I went through a lot of heart break this year and if you would have told me 2 months ago that I would be where I am today, I would have never believed you. So much has happened, I am not sure exactly where to begin…
When I last wrote, I was in the middle of some turmoil with a few friendships and the prospect of losing my full time job as of the first of the year. I guess I’ll start there.
In regards to the hurt caused by some of my close friends, we have talked it through and in the end I feel like I have a better understanding of what our friendships look like moving forward. The truth is (as I have said before) that you will not always mean as much to others as they do to you and that’s okay. In fact, once you realize that, it allows you the freedom to move on to big and better things…or people, but I’ll get to that in a moment.
As far as the job goes, long story short, I have been working remotely for a company based in Denver that is changing their in office policy to require employees to be present 4/5 days per week. With the option to work remotely no longer being offered and the option to move back to Denver not in the cards, I am diving back into the job market as of Jan 1st.
It’s sad & scary, as many changes are. I have worked with these folks for years and many of them are like family to me. I feel extremely confident in my current position and that has always been a comfort to me. When everything around me was falling apart, I would immerse myself in my work, because it was the one thing I knew I could master.
That having been said, it can be very time consuming and stressful, especially during commissions week when I am working 10-14 hours a day. There hasn’t been much time for me to pursue my passion for more creative projects.
So perhaps this is the best thing that could have happened. Sure, it’s scary not knowing where the money will come from next or the uncertainty of where my path may lead, but in the end I have great faith that it will all work out. After all, I’ve been in much more difficult situations than this and I’ve always been able to find a way to stand on my own two feet.
Enough about that though. Let’s get to the exciting news!
After 8 years of being single…drum roll please…
I am officially off the market!
As you know, I had basically resigned myself to the fact that perhaps I was simply meant to be a loner. I figured my refusal to settle for almost or just enough, meant that I was destined to be alone. I grew so tired of the disappointment of dating that I made the decision to stop doing it all together. Anyone I gave my heart to or felt comfortable enough to open up to, either disregarded my feelings or me all together. I was done and I was okay with it.
And from out of nowhere, came this man, who changed everything.

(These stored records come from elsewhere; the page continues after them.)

Definition storage_transactions_update_solidity db (hashes : hash243_set) (is_solid : bool) : retcode_t * DB :=
  update_transactions db hashes (bool_value is_solid) transaction_update_solidity.

Definition storage_transactions_update_snapshot_index db (hashes : hash243_set) (snapshot_index : Z) : retcode_t * DB :=
  update_transactions db hashes (int64_value snapshot_index) transaction_update_snapshot_index.

Definition storage_transaction_update_snapshot_index db (hash : hash_t) (snapshot_index : Z) : retcode_t * DB :=
  bind_execute db transaction_update_snapshot_index [int64_value snapshot_index; column_compress hash 243].

(** The position of the enumerator. *)
Definition status_value (s : bundle_status_t) : Z :=
  match s with
  | BUNDLE_NOT_INITIALIZED => 0 | BUNDLE_VALID => 1 | BUNDLE_EMPTY => 2 | BUNDLE_INCOMPLETE => 3 | BUNDLE_INVALID_TX => 4
  | BUNDLE_INVALID_INPUT_ADDRESS => 5 | BUNDLE_INVALID_VALUE => 6 | BUNDLE_INVALID_HASH => 7 | BUNDLE_INVALID_SIGNATURE => 8
  end.

Definition storage_transaction_update_validity db (hash : hash_t) (validity : bundle_status_t) : retcode_t * DB :=
  bind_execute db transaction_update_validity [int64_value (status_value validity); column_compress hash 243].

(** Without a key the statement keeps the value it was [last] bound to. *)
Definition storage_transaction_exist db (field : storage_transaction_field_t) (key : option hash_t) (last : sql_value)
    (exist : bool) : retcode_t * bool :=
  match field with
  | TRANSACTION_FIELD_NONE => execute_statement_exist db transaction_exist [] exist
  | TRANSACTION_FIELD_HASH =>
      match key with
      | None => execute_statement_exist db transaction_exist_by_hash [last] exist
      | Some key =>
          if negb (sqlite3_bind db transaction_exist_by_hash 1 (column_compress key 243)) then (RC_STORAGE_FAILED_BINDING, exist)
          else execute_statement_exist db transaction_exist_by_hash [column_compress key 243] exist
      end
  | _ => (RC_STORAGE_FAILED_NOT_IMPLEMENTED, exist)
  end.

Definition storage_transaction_approvers_count db (hash : hash_t) (count : Z) : retcode_t * Z :=
  let key := column_compress hash 243 in
  if negb (bind_all db transaction_approvers_count [key; key]) then (RC_STORAGE_FAILED_BINDING, count) else
  match sqlite3_rows db transaction_approvers_count [key; key] with
  | (row :: _, _) => (RC_OK, u64 (column_int64 row 0))
  | ([], ended) => (if ended then RC_OK else RC_STORAGE_FAILED_STEP, count)
  end.

(** The statement is [prepared] here; the approvees are bound twice, for the branch
    and for the trunk. *)
Definition storage_transaction_find (prepared : bool) db (bundles addresses tags approvees : list hash_t) (pack : hash_pack) : retcode_t * hash_pack :=
  let keys n := map (fun h => column_compress h n) in
  let flag (l : list hash_t) := bool_value (match l with [] => true | _ => false end) in
  if negb prepared then (RC_STORAGE_FAILED_PREPARED_STATEMENT, pack) else
  bind_load db (transaction_find (length bundles) (length addresses) (length tags) (length approvees))
    ([flag bundles] ++ keys 243%nat bundles ++ [flag addresses] ++ keys 243%nat addresses ++ [flag tags] ++ keys 81%nat tags ++
     [flag approvees] ++ keys 243%nat approvees ++ keys 243%nat approvees) pack (capacity pack) load_hash.

Definition storage_transaction_delete db (hash : hash_t) : retcode_t * DB :=
  bind_execute db transaction_delete [column_compress hash 243].

Definition storage_transactions_metadata_clear db : retcode_t * DB := execute_statement db transaction_metadata_clear [].

Definition storage_transactions_delete db (hashes : hash243_set) : retcode_t * DB :=
  let '(ret, db) := begin_transaction db in
  if negb (bool_decide (ret = RC_OK)) then (ret, db) else
  let '(ret, db) := hash243_set_for_each hashes (bind_execute_hash_do_func transaction_delete []) db in
  finish_transaction ret db.

Definition storage_bundle_update_validity db (bundle : bundle_transactions_t) (status : bundle_status_t) : retcode_t * DB :=
  let value := int_value (status_value status) in
  let '(ret, db) := begin_transaction db in
  if negb (bool_decide (ret = RC_OK)) then (ret, db) else
  let '(ret, db) :=
    if negb (sqlite3_bind db transaction_update_validity 1 value) then (RC_STORAGE_FAILED_BINDING, db)
    else hash243_set_for_each (map transaction_hash bundle) (bind_execute_hash_do_func transaction_update_validity [value]) db in
  finish_transaction ret db.

(** ** Milestones *)

Definition storage_milestone_clear db : retcode_t * DB := execute_statement db milestone_clear [].

Definition storage_milestone_store db (milestone : iota_milestone_t) : retcode_t * DB :=
  bind_execute db milestone_insert [int64_value (ms_index milestone); column_compress (ms_hash milestone) 243].

Definition storage_milestone_load db (hash : hash_t) (pack : milestone_pack) : retcode_t * milestone_pack :=
  bind_load db milestone_select_by_hash [column_compress hash 243] pack (capacity pack) select_milestones_populate_from_row.

Definition storage_milestone_load_last db (pack : milestone_pack) : retcode_t * milestone_pack :=
  bind_load db milestone_select_last [] pack 1 select_milestones_populate_from_row.

Definition storage_milestone_load_first db (pack : milestone_pack) : retcode_t * milestone_pack :=
  bind_load db milestone_select_first [] pack 1 select_milestones_populate_from_row.

Definition storage_milestone_load_by_index db (index : Z) (pack : milestone_pack) : retcode_t * milestone_pack :=
  bind_load db milestone_select_by_index [int_value index] pack 1 select_milestones_populate_from_row.

Definition storage_milestone_load_next db (index : Z) (pack : milestone_pack) : retcode_t * milestone_pack :=
  bind_load db milestone_select_next [int_value index] pack 1 select_milestones_populate_from_row.

Definition storage_milestone_exist db (hash : option hash_t) (exist : bool) : retcode_t * bool :=
  match hash with
  | Some hash =>
      if negb (sqlite3_bind db milestone_exist_by_hash 1 (column_compress hash 243)) then (RC_STORAGE_FAILED_BINDING, exist)
      else execute_statement_exist db milestone_exist_by_hash [column_compress hash 243] exist
  | None => execute_statement_exist db milestone_exist [] exist
  end.

Definition storage_milestone_delete db (hash : hash_t) : retcode_t * DB :=
  bind_execute db milestone_delete_by_hash [column_compress hash 243].

(** ** State deltas *)

Definition storage_state_delta_store (hp : heap) db (index : Z) (delta : state_delta_t) : retcode_t * DB * heap :=
  let size := state_delta_serialized_size (Some delta) in
  let '(ok, hp) := malloc hp in
  if negb ok then (RC_OOM, db, hp) else
  let '(ret, bytes) := state_delta_serialize delta (replicate (Z.to_nat size) 0) in
  if negb (bool_decide (ret = RC_OK)) then (ret, db, hp) else
  let '(ret, db) := bind_execute db state_delta_store [SqlBlob bytes; int_value index] in
  (ret, db, hp).

Definition storage_state_delta_load (hp : heap) db (index : Z) (delta : state_delta_t) : retcode_t * state_delta_t * heap :=
  if negb (bind_all db state_delta_load [int_value index]) then (RC_STORAGE_FAILED_BINDING, [], hp) else
  match sqlite3_rows db state_delta_load [int_value index] with
  | (row :: _, _) => let bytes := column_blob row 0 in state_delta_deserialize hp bytes (length bytes) []
  | ([], ended) => (if ended then RC_OK else RC_STORAGE_FAILED_STEP, [], hp)
  end.

(** ** Spent addresses *)

Definition storage_spent_address_store db (address : hash_t) : retcode_t * DB :=
  bind_execute db spent_address_insert [column_compress address 243].

Definition storage_spent_addresses_store db (addresses : hash243_set) : retcode_t * DB :=
  let '(ret, db) := begin_transaction db in
  if negb (bool_decide (ret = RC_OK)) then (ret, db) else
  let '(ret, db) := hash243_set_for_each addresses (bind_execute_hash_do_func spent_address_insert []) db in
  finish_transaction ret db.

Definition storage_spent_address_exist db (address : hash_t) (exist : bool) : retcode_t * bool :=
  if negb (sqlite3_bind db spent_address_exist 1 (column_compress address 243)) then (RC_STORAGE_FAILED_BINDING, exist)
  else execute_statement_exist db spent_address_exist [column_compress address 243] exist.
End Operations.

(** * Lemmas *)

#[export, program] Instance memory_laws : SqliteLaws memory_db := {
  like v w := bool_decide (v = w); tables_of := memory_tables; saved := memory_saved
}.
Next Obligation.
  cbn. intros db st values rows ended E. injection E as <- <-. exists (memory_rows db st values). split_and!; [|done|done].
  eexists. split; [reflexivity|]. done.
Qed.
Next Obligation. cbn. intros db st values db' E. by destruct (update _ _ _); simplify_eq/=. Qed.
Next Obligation. cbn. intros db st values db' E. destruct (update _ _ _); simplify_eq/=. auto. Qed.
Next Obligation. cbn. intros db ok db' E. by destruct (memory_saved db) eqn:?; simplify_eq/=. Qed.
Next Obligation. cbn. intros db ok db' E. by simplify_eq/=. Qed.
Next Obligation. cbn. intros db ok db' E. by destruct (memory_saved db) eqn:?; simplify_eq/=. Qed.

He was a friend from years back that I had lost touch with for more than 10 years. When he reached out to me, I had no idea reconnecting would be the beginning of something more.
He not only checks every box on the list, but more importantly, he fell in love with the real me. You know, the girl I keep hidden behind the mask, the one I always thought just might be unlovable. And for the first time in a very long time, I am not afraid to love him back.
And so, I am thankfully embracing these changes.
These sweet, scary, beautiful changes.